━━ Provided entries
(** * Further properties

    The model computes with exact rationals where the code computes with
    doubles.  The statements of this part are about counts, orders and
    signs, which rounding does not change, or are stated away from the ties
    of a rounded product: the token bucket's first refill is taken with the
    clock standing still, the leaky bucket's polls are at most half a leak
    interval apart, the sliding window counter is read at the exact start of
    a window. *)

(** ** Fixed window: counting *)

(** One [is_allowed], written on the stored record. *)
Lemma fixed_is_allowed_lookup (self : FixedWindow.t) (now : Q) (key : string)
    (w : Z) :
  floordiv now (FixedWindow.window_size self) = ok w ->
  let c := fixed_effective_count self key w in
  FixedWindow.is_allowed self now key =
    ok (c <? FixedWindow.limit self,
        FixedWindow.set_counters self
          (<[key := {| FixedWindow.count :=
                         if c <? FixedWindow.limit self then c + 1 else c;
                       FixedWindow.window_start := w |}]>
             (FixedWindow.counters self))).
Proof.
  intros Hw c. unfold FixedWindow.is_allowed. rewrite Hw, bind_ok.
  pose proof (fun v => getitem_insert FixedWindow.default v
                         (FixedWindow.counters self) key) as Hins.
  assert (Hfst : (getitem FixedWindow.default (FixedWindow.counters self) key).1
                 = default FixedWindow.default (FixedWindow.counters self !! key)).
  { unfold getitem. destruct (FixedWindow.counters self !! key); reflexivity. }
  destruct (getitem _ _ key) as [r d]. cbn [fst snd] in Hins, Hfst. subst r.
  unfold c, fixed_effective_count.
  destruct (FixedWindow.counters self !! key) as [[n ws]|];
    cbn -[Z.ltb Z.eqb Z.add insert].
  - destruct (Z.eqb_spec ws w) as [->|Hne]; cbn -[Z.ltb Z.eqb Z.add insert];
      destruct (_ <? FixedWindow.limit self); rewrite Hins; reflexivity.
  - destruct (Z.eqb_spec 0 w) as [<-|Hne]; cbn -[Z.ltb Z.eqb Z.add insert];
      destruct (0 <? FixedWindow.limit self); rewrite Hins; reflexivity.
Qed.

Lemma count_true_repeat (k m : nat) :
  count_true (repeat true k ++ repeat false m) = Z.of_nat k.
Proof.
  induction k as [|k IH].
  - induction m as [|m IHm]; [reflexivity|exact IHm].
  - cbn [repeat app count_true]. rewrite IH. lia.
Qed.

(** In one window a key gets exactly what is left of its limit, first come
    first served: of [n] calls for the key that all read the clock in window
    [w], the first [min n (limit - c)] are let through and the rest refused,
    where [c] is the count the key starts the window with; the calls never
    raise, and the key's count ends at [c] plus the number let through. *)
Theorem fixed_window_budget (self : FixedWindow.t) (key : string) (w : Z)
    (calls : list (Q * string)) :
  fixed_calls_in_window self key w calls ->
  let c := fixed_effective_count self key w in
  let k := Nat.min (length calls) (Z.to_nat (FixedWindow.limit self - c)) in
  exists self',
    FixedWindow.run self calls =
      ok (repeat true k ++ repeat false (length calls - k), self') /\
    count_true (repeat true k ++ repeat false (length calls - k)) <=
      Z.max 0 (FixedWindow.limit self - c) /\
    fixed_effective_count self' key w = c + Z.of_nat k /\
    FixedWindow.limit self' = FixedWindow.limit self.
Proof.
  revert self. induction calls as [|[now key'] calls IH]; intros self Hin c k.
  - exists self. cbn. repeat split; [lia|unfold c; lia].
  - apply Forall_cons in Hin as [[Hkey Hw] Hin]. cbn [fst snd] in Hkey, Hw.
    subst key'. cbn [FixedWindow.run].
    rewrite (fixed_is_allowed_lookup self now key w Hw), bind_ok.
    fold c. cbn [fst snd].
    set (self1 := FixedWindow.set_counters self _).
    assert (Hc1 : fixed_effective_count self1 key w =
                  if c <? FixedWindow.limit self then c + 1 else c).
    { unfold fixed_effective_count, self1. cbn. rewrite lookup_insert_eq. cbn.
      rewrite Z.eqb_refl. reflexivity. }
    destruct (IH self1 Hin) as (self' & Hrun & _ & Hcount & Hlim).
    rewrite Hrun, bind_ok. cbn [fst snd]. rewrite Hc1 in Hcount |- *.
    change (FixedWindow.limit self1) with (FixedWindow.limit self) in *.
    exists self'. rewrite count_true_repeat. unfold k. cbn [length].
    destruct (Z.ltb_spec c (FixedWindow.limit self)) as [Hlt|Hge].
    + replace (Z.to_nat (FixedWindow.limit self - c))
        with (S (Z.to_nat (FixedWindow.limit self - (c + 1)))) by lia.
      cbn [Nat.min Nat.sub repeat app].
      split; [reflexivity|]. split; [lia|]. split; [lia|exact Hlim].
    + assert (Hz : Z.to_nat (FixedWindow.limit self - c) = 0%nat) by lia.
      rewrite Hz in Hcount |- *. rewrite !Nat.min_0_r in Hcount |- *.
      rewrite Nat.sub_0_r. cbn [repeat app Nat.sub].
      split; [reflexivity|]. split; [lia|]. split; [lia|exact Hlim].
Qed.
━━━━
━━ Provided entries
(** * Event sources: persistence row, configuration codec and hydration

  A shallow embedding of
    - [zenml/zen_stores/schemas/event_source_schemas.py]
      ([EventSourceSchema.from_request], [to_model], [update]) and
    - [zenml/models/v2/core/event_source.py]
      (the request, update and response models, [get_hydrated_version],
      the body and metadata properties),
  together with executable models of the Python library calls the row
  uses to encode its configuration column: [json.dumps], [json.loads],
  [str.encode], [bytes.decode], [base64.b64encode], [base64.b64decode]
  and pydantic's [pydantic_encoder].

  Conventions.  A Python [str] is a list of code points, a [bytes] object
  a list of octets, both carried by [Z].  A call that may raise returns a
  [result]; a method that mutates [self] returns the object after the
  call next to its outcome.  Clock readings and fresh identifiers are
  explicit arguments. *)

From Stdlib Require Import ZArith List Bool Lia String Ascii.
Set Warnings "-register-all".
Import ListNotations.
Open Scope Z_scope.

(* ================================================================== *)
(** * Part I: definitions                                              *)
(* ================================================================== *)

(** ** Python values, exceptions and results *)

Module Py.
━━━━
**How to complete this task:**
All lines above with the word "returns" need to be reported.

**Solution:**
  a list of octets, both carried by [Z].  A call that may raise returns a
  [result]; a method that mutates [self] returns the object after the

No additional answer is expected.